This is from the broker's website (Virginia Currer Marine):

Savernake is most unusual, being powered by a stern mounted paddlewheel that is driven by a Lister SR2 diesel engine. Originally built by Fernie Boats and fitted by Foxton Boat Services, she has been extensively refitted internally by the current owner. The base plate has been overplated in 2005, together with the bow and stern sides. The vessel has been in the current ownership for 36 years. Originally built with a composite superstructure, this was replaced with conventional steel in 2008.

Savernake is 49 feet long, was built in 1974 and is for sale at £27,500. Here's a shot of the saloon, taken from the broker's website.

There are more pictures on Virginia Currer's website.

Oh, the downsizing? Our friends have bought a Wilderness Beaver.

Monday, 23 October 2017

Autumn colour

When we left the Black Country Boating Festival after helping to pack it up we headed back to Yardley Wood. Then we set off for a BCF social event at Fazeley.

Coming down the Farmers Bridge locks Jan had to steer round an ex-working boat coming up the flight.
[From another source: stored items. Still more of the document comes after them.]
(** the same for the reservation of a stream known only by its identifier:
    the entry keeps what a present talker has put there, and is cleared
    otherwise. *)
Theorem srp_add_reservation_entry_stream_id_only_spec w id :
  unique_streams (stream_table (srp w)) ->
  match srp_add_reservation_entry_stream_id_only id w with
  | Some (Some i, w') => exists e,
      added id i e (upd_listener_present (fun _ => true) (upd_reservation (set_stream_id id)
        (if talker_present e then e else upd_reservation (fun _ => zero_srp_info) e))) w w'
  | Some (None, w') => w' = w /\ table_full id (stream_table (srp w))
  | None => False
  end.
Proof. apply srp_add_reservation_entry_stream_id_only_run. Qed.

Lemma srp_add_reservation_entry_stream_id_only_spec_witness :
  unique_streams [sample_stream; @zero_stream default_config] /\
  let w := upd_srp (upd_stream_table (fun _ => [sample_stream; @zero_stream default_config])) sample_world in
  match srp_add_reservation_entry_stream_id_only (7, 8) w with
  | Some (Some i, w') => exists e, added (7, 8) i e
      (upd_listener_present (fun _ => true) (upd_reservation (set_stream_id (7, 8))
        (if talker_present e then e else upd_reservation (fun _ => zero_srp_info) e))) w w'
  | Some (None, w') => w' = w /\ table_full (7, 8) (stream_table (srp w))
  | None => False
  end.
Proof.
  assert (unique_streams [sample_stream; @zero_stream default_config]) as H.
  { intros [|[|i]] [|[|j]] e f Hi Hj He Hnz; cbn in Hi, Hj; simplify_eq; try done. }
  split; [exact H|].
  exact (srp_add_reservation_entry_stream_id_only_spec
    (upd_srp (upd_stream_table (fun _ => [sample_stream; @zero_stream default_config])) sample_world)
    (7, 8) H).
Defined.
There wasn't much room.

The small yellow and red berries were out in profusion along the Aston Locks.

Pyracantha, I believe they are.

This was September 13th. (Six weeks later I am still in shorts.)

Thursday, 19 October 2017

Black Country Boating Festival 2017

We didn't get to Windmill End as early as we had intended this year for the Black Country Boating Festival. Our delay was on account of all the work we were doing at the Birmingham house, mostly painting. We left Cambrian Wharf in time to arrive at the BCBF at 1100; we immediately got stuck in to helping.

At one point we were asked to move the boat from its original mooring at the junction to just a little further on, opposite the main festival site. There we are, with the bunting up (such as it is).

Galileo was looking very good.

On the Sunday (10th Sep) Jan led a short BCF service in the beer tent. This year, for some reason, the local churches didn't get involved and the congregation was consequently small.

We had a good time at the festival despite the showery conditions, and resolved to do it all again next year. When the rain really fell down on Sunday afternoon that was the signal for the crowds to melt away - if that's the right phrase, dissolve might be more appropriate - and for the traders to pack up.

Here are David and Mary leaving on Kew.

Now I must go on the BCBF website and book 2018 ...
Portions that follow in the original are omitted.